YOUR OBJECTIVE: Please repeat the records exactly from their first line, finishing at the line containing "web server gives" and including it.

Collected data
==========
(* ===== verification/Upload.v ===== *)
(** * Uploads to the coordinator ([mpc/coordinator/upload_utils.py])

    The body of a contribution is a multipart form with one part.  The stream the
    web server gives is third-party code: the class [InputStream], whose laws say
    that reads return the remaining bytes in order, a non-empty piece of at most
    the requested size while there are some. *)

From Stdlib Require Import ZArith Lia Ascii String Strings.Byte.
From stdpp Require Import base tactics list gmap strings.
From S2P Require Import Prelude PyStr PyBytes PyIO PyState MpcState.

Local Open Scope Z_scope.
Local Open Scope sm_scope.

Class InputStream := {
  stream : Type;
  contents : stream → bytes;
  readline : stream → bytes * stream;
  read : stream → Z → bytes * stream
}.

Definition NL : Byte.byte := Byte.x0a.

Class InputStreamLaws `{InputStream} : Prop := {
  readline_split s : contents s = (readline s).1 ++ contents (readline s).2;
  readline_line s l r : contents s = l ++ NL :: r → NL ∉ l → (readline s).1 = l ++ [NL];
  readline_some s : contents s ≠ [] → (readline s).1 ≠ [];
  read_split s n : contents s = (read s n).1 ++ contents (read s n).2;
  read_size s n : 0 ≤ n → zlen (read s n).1 ≤ n;
  read_some s n : 0 < n → contents s ≠ [] → (read s n).1 ≠ []
}.

(** ** [bytes.decode()]: UTF-8 to code points *)

Definition cont (lo hi : Z) (b : Byte.byte) : bool := (lo <=? byte_val b) && (byte_val b <=? hi).
Definition low6 (b : Byte.byte) : Z := byte_val b mod 64.

Fixpoint utf8_decode (b : bytes) : result (list Z) :=
  match b with
  | [] => Ok []
  | x :: b1 =>
      let v := byte_val x in
      if v <? 128 then cs ← utf8_decode b1; Ok (v :: cs)
      else if v <? 194 then Err ValueError
      else match b1 with
      | [] => Err ValueError
      | y :: b2 =>
          if v <? 224 then
            if cont 128 191 y then cs ← utf8_decode b2; Ok ((v mod 32) * 64 + low6 y :: cs) else Err ValueError
          else match b2 with
          | [] => Err ValueError
          | z :: b3 =>
              if v <? 240 then
                if cont (if v =? 224 then 160 else 128) (if v =? 237 then 159 else 191) y && cont 128 191 z
                then cs ← utf8_decode b3; Ok ((v mod 16) * 4096 + low6 y * 64 + low6 z :: cs) else Err ValueError
              else match b3 with
              | [] => Err ValueError
              | w :: b4 =>
                  if (v <? 245) && cont (if v =? 240 then 144 else 128) (if v =? 244 then 143 else 191) y &&
                     cont 128 191 z && cont 128 191 w
                  then cs ← utf8_decode b4;
                       Ok ((v mod 8) * 262144 + low6 y * 4096 + low6 z * 64 + low6 w :: cs)
                  else Err ValueError
              end
          end
      end
  end.
(** The end: the transcript is checked and the results get their names. *)
Lemma phase1_complete ch s : phase1_rel ch s →
  ∃ s', phase1_on_completed pot s =
    (if decide (count ch = O) then Err (Exception "no contributions made")
     else if check (count ch) (transcript ch) then Ok tt else Err (Exception "error in MPC transcript"), s') ∧
    s'.1 = s.1 ∧
    if negb (bool_decide (count ch = O)) && check (count ch) (transcript ch)
    then s'.2 !! FINAL_OUTPUT = Some (CBytes (challenge ch)) ∧ s'.2 !! FINAL_TRANSCRIPT = Some (CBytes (transcript ch)) ∧
         s'.2 !! CHALLENGE_FILE = None ∧ s'.2 !! TRANSCRIPT_FILE = None
    else s'.2 = s.2.
Proof.
  destruct s as [st m]. intros [Hc Hch Hn Htr Hst He]. cbn [fst snd] in *. unfold phase1_on_completed.
  destruct (decide (count ch = O)) as [E|E].
  - rewrite (bind_ok _ _ _ false (st, m)) by by apply on_files_eq, f_exists_none.
    eexists. split; [reflexivity|]. by rewrite bool_decide_true.
  - rewrite bool_decide_false by done. cbn [negb andb].
    rewrite (bind_ok _ _ _ true (st, m)) by by eapply on_files_eq, f_exists_some. unfold bind at 1, raise_when at 1. cbn [negb ret].
    unfold bind at 1, of_handler, zoom, get. cbn [fst snd].
    rewrite (bind_ok _ _ _ (check (count ch) (transcript ch)) (st, m)).
    2: { apply on_files_eq. unfold verify_transcript, pot_exec, run_ok. by rewrite Hc, (pot_transcript _ _ _ Htr). }
    unfold bind at 1, raise_when. destruct (check (count ch) (transcript ch)); cbn [negb ret raise]; [|by eexists].
    set (m1 := <[FINAL_OUTPUT := CBytes (challenge ch)]> (delete CHALLENGE_FILE m)).
    rewrite (bind_ok _ _ _ tt (st, m1)) by by apply on_files_eq, rename_ok.
    eexists. split; [eapply on_files_eq, rename_ok; unfold m1; by lookups; exact Htr|].
    cbn [fst snd]. unfold m1. lookups. done.
Qed.
End phase1.
(* ===== verification/ServerRun.v ===== *)
(** * Starting and stopping the server ([mpc/coordinator/server.py])

    The constructor of [Server] starts the thread [_run] and waits until it has a
    socket; [stop] waits until it has none.  The two threads share [self.server]; a step
    is a statement of one of them.  That the TLS files can be used and that the address
    can be bound are parameters, as the web server is. *)

From Stdlib Require Import ZArith Lia Ascii String.
From stdpp Require Import base tactics list relations gmap strings.
From S2P Require Import Prelude PyStr PyBytes PyFloat PyIO PyState Cli MpcState MpcConfig.

Local Open Scope Z_scope.

(** ** The threads *)

(** Where [_run] is: the checks of the two files, the construction of the web server,
    its adapter, its start, in the loop of the web server, in [finally], ended. *)
Inductive RunPc : Type := RCertificate | RKey | RServer | RAdapter | RStart | RServing | RFinally | REnd.
(** Where the thread that owns the server is: waiting in the constructor, after it,
    waiting in [stop], after it. *)
Inductive MainPc : Type := MWait | MStarted | MStopping | MStopped.

(** [self.server]: the web server, and whether it has a socket. *)
Record Boot : Type := mkBoot { web_server : option bool; run_pc : RunPc; main_pc : MainPc; stop_requested : bool }.

Definition set_run (p : RunPc) (s : Boot) : Boot := mkBoot (web_server s) p (main_pc s) (stop_requested s).
Definition set_main (p : MainPc) (s : Boot) : Boot := mkBoot (web_server s) (run_pc s) p (stop_requested s).
Definition set_web_server (w : option bool) (s : Boot) : Boot := mkBoot w (run_pc s) (main_pc s) (stop_requested s).

(** The thread is started. *)
Definition new_boot : Boot := mkBoot None RCertificate MWait false.

Section run.
Context (config : Configuration) (m : fs) (adapter_ok bind_ok : bool).

(** A statement of [_run]; an exception leads to [finally], and a thread that is in the
    loop of the web server waits for [stop]. *)
Definition _run (s : Boot) : option Boot :=
  match run_pc s with
  | RCertificate => Some (set_run (if exists_file (tls_certificate config) m then RKey else RFinally) s)
  | RKey => Some (set_run (if exists_file (tls_key config) m then RServer else RFinally) s)
  | RServer => Some (set_run RAdapter (set_web_server (Some false) s))
  | RAdapter => Some (set_run (if adapter_ok then RStart else RFinally) s)
  | RStart => Some (if bind_ok then set_run RServing (set_web_server (Some true) s) else set_run RFinally s)
  | RServing => if stop_requested s then Some (set_run RFinally s) else None
  | RFinally => Some (set_run REnd (set_web_server None s))
  | REnd => None
  end.

(** [self.server is None or self.server.socket is None] *)
Definition waiting (s : Boot) : bool := match web_server s with Some true => false | _ => true end.

(** A test of one of the two loops, or the call of [stop]; [None] while a loop sleeps. *)
Definition main (s : Boot) : option Boot :=
  match main_pc s with
  | MWait => if waiting s then None else Some (set_main MStarted s)
  | MStarted => match web_server s with
                | Some _ => Some (mkBoot (web_server s) (run_pc s) MStopping true)
                | None => Some (set_main MStopped s)
                end
  | MStopping => match web_server s, run_pc s with None, REnd => Some (set_main MStopped s) | _, _ => None end
  | MStopped => None
  end.

Inductive bstep : Boot → Boot → Prop :=
| bstep_run s s' : _run s = Some s' → bstep s s'
| bstep_main s s' : main s = Some s' → bstep s s'.

(** What [_run] needs to serve. *)
Definition can_serve : bool :=
  exists_file (tls_certificate config) m && exists_file (tls_key config) m && adapter_ok && bind_ok.

(** ** Invariant *)

(** Without one of them the thread never has a socket, and the constructor waits. *)
Definition stuck (s : Boot) : Prop := main_pc s = MWait ∧ web_server s ≠ Some true ∧
  match run_pc s with
  | RServing => False
  | RKey => exists_file (tls_certificate config) m = true
  | RServer | RAdapter => exists_file (tls_certificate config) m && exists_file (tls_key config) m = true
  | RStart => exists_file (tls_certificate config) m && exists_file (tls_key config) m && adapter_ok = true
  | _ => True
  end.

Lemma stuck_step s s' : can_serve = false → stuck s → bstep s s' → stuck s'.
Proof.
  intros Hc (Hm & Hw & Hpc) Hstep. unfold can_serve in Hc. destruct Hstep as [s s' E | s s' E].
  - unfold _run in E. destruct s as [w rp mp sr]. cbn in *. subst mp.
    destruct rp; simplify_eq; unfold stuck; cbn; split_and!; try done;
      destruct (exists_file (tls_certificate config) m), (exists_file (tls_key config) m), adapter_ok, bind_ok; done.
  - unfold main, waiting in E. rewrite Hm in E. destruct (web_server s) as [[]|]; done.
Qed.

(** When the certificate or the key is missing or unusable, or the address cannot be
    bound, the constructor of the server never returns: the thread raises and ends, and
    the loop that waits for its socket goes on. *)
Theorem start_waits_forever : can_serve = false → ∀ s, rtc bstep new_boot s → main_pc s = MWait ∧ waiting s = true.
Proof.
  intros Hc s Hs. assert (stuck s) as (Hm & Hw & _).
  { assert (stuck new_boot) as H0 by done. induction Hs as [|s1 s2 s3 Hstep _ IH]; [done|]. apply IH. by eapply stuck_step. }
  split; [done|]. unfold waiting. by destruct (web_server s) as [[]|].
Qed.

(** ** Liveness *)

(** Otherwise the states up to the socket and from the call of [stop] on are reached. *)
Definition run_n : nat → Boot → option Boot := fix run_n n s :=
  match n with O => Some s | S n => s ← _run s; run_n n s end.

Lemma run_n_steps n s s' : run_n n s = Some s' → rtc bstep s s'.
Proof.
  revert s. induction n as [|n IH]; intros s E; cbn in E; [injection E as ->; apply rtc_refl|].
  destruct (_run s) as [s1|] eqn:E1; [|done]. eapply rtc_l; [by apply bstep_run | by apply IH].
Qed.

(** The server starts and stops: after five statements of the thread the constructor
    returns with a socket, where the thread stays until [stop] is called; then two
    statements of the thread end it without a server, and [stop] returns. *)
Theorem start_and_stop : can_serve = true →
  let serving := mkBoot (Some true) RServing MWait false in
  let stopping := mkBoot (Some true) RServing MStopping true in
  run_n 5 new_boot = Some serving ∧
  main serving = Some (set_main MStarted serving) ∧ _run (set_main MStarted serving) = None ∧
  main (set_main MStarted serving) = Some stopping ∧
  ∃ stopped, run_n 2 stopping = Some stopped ∧ web_server stopped = None ∧ _run stopped = None ∧
    main stopped = Some (set_main MStopped stopped).
Proof.
  unfold can_serve. intros [[[Hc Hk]%andb_prop Ha]%andb_prop Hb]%andb_prop. cbv zeta. cbn. rewrite Hc. cbn. rewrite Hk. cbn.
  rewrite Ha. cbn. rewrite Hb. cbn. split_and!; try done. by eexists.
Qed.
End run.

(** ** Mail *)

Record EmailMessage : Type := mkEmail { em_subject : str; em_from : str; em_to : str; em_content : str }.

(** A session with a mail server over TLS ([SMTP_SSL]). *)
Class Smtp (Net : Type) := {
  smtp_connect : str → Z → SM Net unit;
  smtp_login : str → str → SM Net unit;
  smtp_send_message : EmailMessage → SM Net unit;
  smtp_quit : SM Net unit
}.

(** The first line of a text, with its end. *)
Fixpoint first_line (s : str) : str :=
  match s with
  | [] => []
  | c :: s => if decide (c = "010"%char) then [c] else c :: first_line s
  end.

Section mail.
Context `{Smtp Net}.
Local Open Scope sm_scope.

(** The host and the port of a server; with more than one colon the port is the default. *)
Definition mail_host_port (email_server : str) : result (str * Z) :=
  let host_port := split_on ":"%char email_server in
  host ← py_get host_port 0;
  port ← (if zlen host_port =? 2 then p ← py_get host_port 1; int_of_str 10 p else Ok 465);
  Ok (host, port).

(** [_send_mail]; the session is closed whatever happens in it. *)
Definition _send_mail (m : fs) (email_server email_address email_password_file to_addr subject body : str) : SM Net unit :=
  hp <- lift (mail_host_port email_server) ;;
  smtp_connect hp.1 hp.2 ;;;
  try_finally
    (passwd <- lift (read_text email_password_file m) ;;
     smtp_login email_address (rstrip (first_line passwd)) ;;;
     smtp_send_message (mkEmail subject email_address to_addr
       (lit "Subject: " ++ subject ++ ["010"%char; "010"%char] ++ body)))
    smtp_quit.
End mail.

(** A host with and without a port. *)
Theorem mail_host_port_correct (host port : str) (p : Z) : ":"%char ∉ host →
  mail_host_port host = Ok (host, 465) ∧
  (":"%char ∉ port → int_of_str 10 port = Ok p → mail_host_port (host ++ ":"%char :: port) = Ok (host, p)).
Proof.
  intros Hh. unfold mail_host_port. split.
  - by rewrite split_on_none.
  - intros Hp Ep. rewrite split_on_app, (split_on_none _ port) by done.
    change (py_get [host; port] 0) with (Ok host). change (py_get [host; port] 1) with (Ok port). cbn [mbind result_bind].
    change (zlen [host; port] =? 2) with true. cbn [mbind result_bind]. by rewrite Ep.
Qed.
(** The two texts that are printed. *)
Definition public_key_information (key : SigningKey) (public_key_file evidence_file : option str) : SM fs (str * str) :=
  refuse_existing public_key_file ;;;
  refuse_existing evidence_file ;;;
  let pub_key := get_verification_key key in
  key_evidence <- lift (create_key_evidence key) ;;
  let pub_key_str := export_verification_key pub_key in
  let evidence_str := export_signature key_evidence in
  write_text public_key_file pub_key_str ;;;
  write_text evidence_file evidence_str ;;;
  ret (pub_key_str, evidence_str).

(** [generate_key], with the key that is generated. *)
Definition generate_key (key_file : str) (public_key_file evidence_file : option str) (signing_key : SigningKey)
    : SM fs (str * str) :=
  have <- f_exists key_file ;;
  raise_when have click_error ;;;
  printed <- public_key_information signing_key public_key_file evidence_file ;;
  f_write key_file (CBytes (export_signing_key signing_key)) ;;;
  ret printed.

Definition public_key_cmd (key_file : str) (public_key_file evidence_file : option str) : SM fs (str * str) :=
  key <- (λ m, (read_key key_file m, m)) ;;
  public_key_information key public_key_file evidence_file.

(** The signature that is printed. *)
Definition sign_contribution (key_file digest_hex : str) (m : fs) : result str :=
  digest ← import_digest digest_hex;
  signing_key ← read_key key_file m;
  let sig := sign signing_key digest in
  Ok (export_signature sig).

(** ** Contributors *)

(** A row of the CSV file: the fields by name. *)
Definition Row : Type := list (str * str).

(** Any exception of the key or the evidence becomes a [ClickException]. *)
Definition _row_to_contributor (email_field key_field evidence_field : str) (row : Row) : result Contributor :=
  email ← of_option KeyError (assoc email_field row);
  match (k ← of_option KeyError (assoc key_field row);
         key ← import_verification_key k;
         e ← of_option KeyError (assoc evidence_field row);
         evidence ← import_signature e;
         good ← check_key_evidence key evidence;
         _ ← raise_if (negb good) click_error;
         Ok (key, evidence)) with
  | Ok (key, evidence) => Ok (mkContributor email key evidence)
  | Err _ => Err click_error
  end.

(** The rows are what [csv.DictReader] reads from the file. *)
Definition read_contributors_from_csv (rows : result (list Row)) (email_field key_field evidence_field : str)
    : result ContributorList :=
  rows ← rows;
  mapM (_row_to_contributor email_field key_field evidence_field) rows.

Definition contributors_from_csv (rows : result (list Row)) (output_contributors email_field key_field evidence_field : str)
    : SM fs unit :=
  contributors <- lift (read_contributors_from_csv rows email_field key_field evidence_field) ;;
  f_write output_contributors (CJson (contributors_to_json contributors)).
End keys.

(** ** Phase 2 *)

Section phases.
Context `{MpcCrypto} `{FloatText} `{Subprocess}.

(** Runs a step unless its output file is there. *)
Definition unless_exists (file : str) (step : SM fs bool) (msg : string) : SM fs unit :=
  have <- f_exists file ;;
  if (have : bool) then ret tt
  else ok <- step ;; raise_when (negb ok) (Exception msg).

Definition read_phase1_config (phase1_dir : str) (m : fs) : result Phase1ServerConfig :=
  let phase1_config_file := path_join phase1_dir DEFAULT_CONFIG_FILE in
  j ← read_json phase1_config_file m;
  phase1_config_from_json j (Some phase1_config_file) m.

(** [phase2_prepare]; the default paths of the tools are arguments.  The tool of the
    Lagrange step is only looked for when the step runs. *)
Definition phase2_prepare (default_pot_process default_mpc phase1_dir : str) (lagrange_degree : option Z)
    (pot_tool mpc_tool : option str) (dry_run : bool) : SM fs unit :=
  let pot_file := path_join phase1_dir FINAL_OUTPUT in
  have <- f_exists pot_file ;;
  raise_when (negb have) (Exception "No powersoftau file") ;;;
  phase1_config <- (λ m, (read_phase1_config phase1_dir m, m)) ;;
  let pot_degree := default 0 (p1_num_powers phase1_config) in
  raise_when (pot_degree =? 0) (Exception "powersoftau degree must be specified in config file") ;;;
  unless_exists LAGRANGE_FILE
    (pot_process <- new_MPCCommand default_pot_process pot_tool dry_run ;;
     compute_lagrange pot_process pot_file pot_degree LAGRANGE_FILE lagrange_degree)
    "Lagrange computation failed" ;;;
  mpc <- new_MPCCommand default_mpc mpc_tool dry_run ;;
  unless_exists LINEAR_COMBINATION_FILE
    (linear_combination mpc pot_file LAGRANGE_FILE LINEAR_COMBINATION_FILE (Some pot_degree)) "linear combination failed" ;;;
  unless_exists CHALLENGE_0_FILE (phase2_begin mpc LINEAR_COMBINATION_FILE CHALLENGE_0_FILE) "failed computing challenge 0".

(** The command [create_keypair] *)
Definition create_keypair_cmd (default_mpc phase1_dir keypair_out_file : str) (mpc_tool : option str) : SM fs unit :=
  have <- f_exists keypair_out_file ;;
  raise_when have (Exception "keypair file already exists") ;;;
  phase1_config <- (λ m, (read_phase1_config phase1_dir m, m)) ;;
  let pot_file := path_join phase1_dir FINAL_OUTPUT in
  mpc <- new_MPCCommand default_mpc mpc_tool false ;;
  ok <- create_keypair mpc pot_file LINEAR_COMBINATION_FILE FINAL_OUTPUT keypair_out_file (p1_num_powers phase1_config) ;;
  raise_when (negb ok) (Exception "create_keypair command failed").

(** The callbacks of the two [contribute] commands: the name of the response file. *)
Definition phase1_contribution (default_pot : str) (pot_path : option str) (num_powers : option Z) (response_digest : str)
    : SM fs str :=
  pot <- new_PowersOfTauCommand default_pot pot_path num_powers ;;
  contribution_success <- pot_contribute pot (Some response_digest) ;;
  raise_when (negb contribution_success) click_error ;;;
  have <- f_exists RESPONSE_FILE ;;
  raise_when (negb have) click_error ;;;
  ret RESPONSE_FILE.

Definition phase2_contribution (default_mpc : str) (mpc_tool : option str) (challenge response response_digest : str)
    (skip_user_input : bool) : SM fs str :=
  mpc <- new_MPCCommand default_mpc mpc_tool false ;;
  contribution_success <- phase2_contribute mpc challenge response (Some response_digest) skip_user_input ;;
  raise_when (negb contribution_success) click_error ;;;
  ret response.

(** A callback that raises leaves nothing that [contribute] uses. *)
Definition as_callback (m : SM fs str) (files : fs) : result (str * fs) :=
  let '(r, files') := m files in (λ name, (name, files')) <$> r.

Context `{InputStream} `{HttpPost}.

Definition phase1_contribute (default_pot key_file : str) (wait_interval : Z) (pot_path : option str) (response_digest : str)
    (num_powers : option Z) (m : fs) (rs : list Reply) : option (result Request) :=
  contribute key_file Handlers.CHALLENGE_FILE (as_callback (phase1_contribution default_pot pot_path num_powers response_digest))
    wait_interval m rs.
Section tree.
Context `{ITreeHash} (depth : nat).

Definition _MAX_NUM_LEAVES : Z := 2 ^ Z.of_nat depth.
Definition _MAX_NUM_NODES : Z := _MAX_NUM_LEAVES * 2 - 1.

Record TreeState : Type := mkTreeState { _nodes : Nodes; _numLeaves : Z }.

Definition load (nodes : Nodes) (i : Z) : result bytes :=
  if (0 <=? i) && (i <? _MAX_NUM_NODES) then Ok (default (zero_bytes 32) (nodes !! i)) else Err Panic.
Definition store (nodes : Nodes) (i : Z) (v : bytes) : result Nodes :=
  if (0 <=? i) && (i <? _MAX_NUM_NODES) then Ok (<[i := v]> nodes) else Err Panic.

Definition insert (st : TreeState) (commitment : bytes) : result TreeState :=
  _ ← require (_numLeaves st <? _MAX_NUM_LEAVES) "Merkle tree full: Cannot append anymore";
  let next_address := _numLeaves st in
  let next_entry_idx := (_MAX_NUM_LEAVES - 1) + next_address in
  nodes ← store (_nodes st) next_entry_idx commitment;
  Ok (mkTreeState nodes (_numLeaves st + 1)).

(** The node above a pair of children. *)
Definition hash_children (nodes : Nodes) (left right : Z) : result Nodes :=
  l ← load nodes left; r ← load nodes right;
  p ← usub left 1;
  store nodes (p / 2) (tree_hash l r).

(** The loop over populated pairs, from the right; [child_left_idx] falls by two. *)
Fixpoint recompute_full_pairs (fuel : nat) (nodes : Nodes) (child_left_idx child_left_idx_rend : Z) : result Nodes :=
  match fuel with
  | O => Err OutOfFuel
  | S f =>
      if child_left_idx_rend <? child_left_idx then
        left ← usub child_left_idx 2;
        nodes ← hash_children nodes left (left + 1);
        recompute_full_pairs f nodes left child_left_idx_rend
      else Ok nodes
  end.

Definition _recomputeParentLayer (nodes : Nodes) (childLayerSize childStartIdx childEndIdx : Z)
    : result (Nodes * (Z * Z)) :=
  child_layer_start ← usub childLayerSize 1;
  let child_left_idx_rend := child_layer_start + Z.land childStartIdx _MASK_LS_BIT in
  '(nodes, child_left_idx) ←
    (if negb (Z.land childEndIdx 1 =? 0) then
       left ← usub (child_layer_start + childEndIdx) 1;
       nodes ← hash_children nodes left (2 * child_layer_start);
       Ok (nodes, left)
     else Ok (nodes, child_layer_start + childEndIdx));
  nodes ← recompute_full_pairs (S (Z.to_nat childEndIdx)) nodes child_left_idx child_left_idx_rend;
  Ok (nodes, (childStartIdx / 2, (childEndIdx + 1) / 2)).

Fixpoint recompute_layers (fuel : nat) (nodes : Nodes) (start_idx end_idx layer_size : Z) : result Nodes :=
  match fuel with
  | O => Err OutOfFuel
  | S f =>
      if 1 <? layer_size then
        '(nodes, (start_idx, end_idx)) ← _recomputeParentLayer nodes layer_size start_idx end_idx;
        recompute_layers f nodes start_idx end_idx (layer_size / 2)
      else Ok nodes
  end.

Definition _recomputeRoot (st : TreeState) (numNewLeaves : Z) : result (bytes * TreeState) :=
  start_idx ← usub (_numLeaves st) numNewLeaves;
  nodes ← recompute_layers (S depth) (_nodes st) start_idx (_numLeaves st) _MAX_NUM_LEAVES;
  root ← load nodes 0;
  Ok (root, mkTreeState nodes (_numLeaves st)).

Fixpoint initialize_layers (fuel : nat) (nodes : Nodes) (default_value : bytes) (layer_size : Z) : result Nodes :=
  match fuel with
  | O => Err OutOfFuel
  | S f =>
      if 0 <? layer_size then
        let default_value := tree_hash default_value default_value in
        layer_final_entry_idx ← usub (2 * layer_size) 2;
        nodes ← store nodes layer_final_entry_idx default_value;
        initialize_layers f nodes default_value (layer_size / 2)
      else Ok nodes
  end.

Definition _initializeTree : result Nodes :=
  nodes ← store ∅ (2 * _MAX_NUM_LEAVES - 2) _DEFAULT_LEAF_VALUE;
  initialize_layers (S depth) nodes _DEFAULT_LEAF_VALUE (_MAX_NUM_LEAVES / 2).

(** The constructor. *)
Definition new_tree (treeDepth : Z) : result TreeState :=
  _ ← require (treeDepth =? Z.of_nat depth) "Invalid depth in AbstractMerkleTree";
  nodes ← _initializeTree;
  Ok (mkTreeState nodes 0).
End tree.

(** ** Lemmas *)

Lemma usub_ok a b : b ≤ a → usub a b = Ok (a - b).
Proof. intros. unfold usub. by rewrite (proj2 (Z.ltb_ge _ _)). Qed.

Section facts.
Context `{ITreeHash} (d : nat).

Abbreviation N := (2 ^ Z.of_nat d).

Lemma load_ok nodes i : 0 ≤ i < 2 * N - 1 → load d nodes i = Ok (default (zero_bytes 32) (nodes !! i)).
Proof.
  intros Hi. unfold load, _MAX_NUM_NODES, _MAX_NUM_LEAVES. rewrite (proj2 (Z.leb_le _ _)), (proj2 (Z.ltb_lt _ _)) by lia. done.
Qed.

Lemma store_ok nodes i v : 0 ≤ i < 2 * N - 1 → store d nodes i v = Ok (<[i := v]> nodes).
Proof.
  intros Hi. unfold store, _MAX_NUM_NODES, _MAX_NUM_LEAVES. rewrite (proj2 (Z.leb_le _ _)), (proj2 (Z.ltb_lt _ _)) by lia. done.
Qed.

(** The value at an index, zero where nothing was written. *)
Definition at_ (nodes : Nodes) (i : Z) : bytes := default (zero_bytes 32) (nodes !! i).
==========
ANSWER BOX:
(* ===== verification/Upload.v ===== *)
(** * Uploads to the coordinator ([mpc/coordinator/upload_utils.py])

    The body of a contribution is a multipart form with one part.  The stream the
    web server gives is third-party code: the class [InputStream], whose laws say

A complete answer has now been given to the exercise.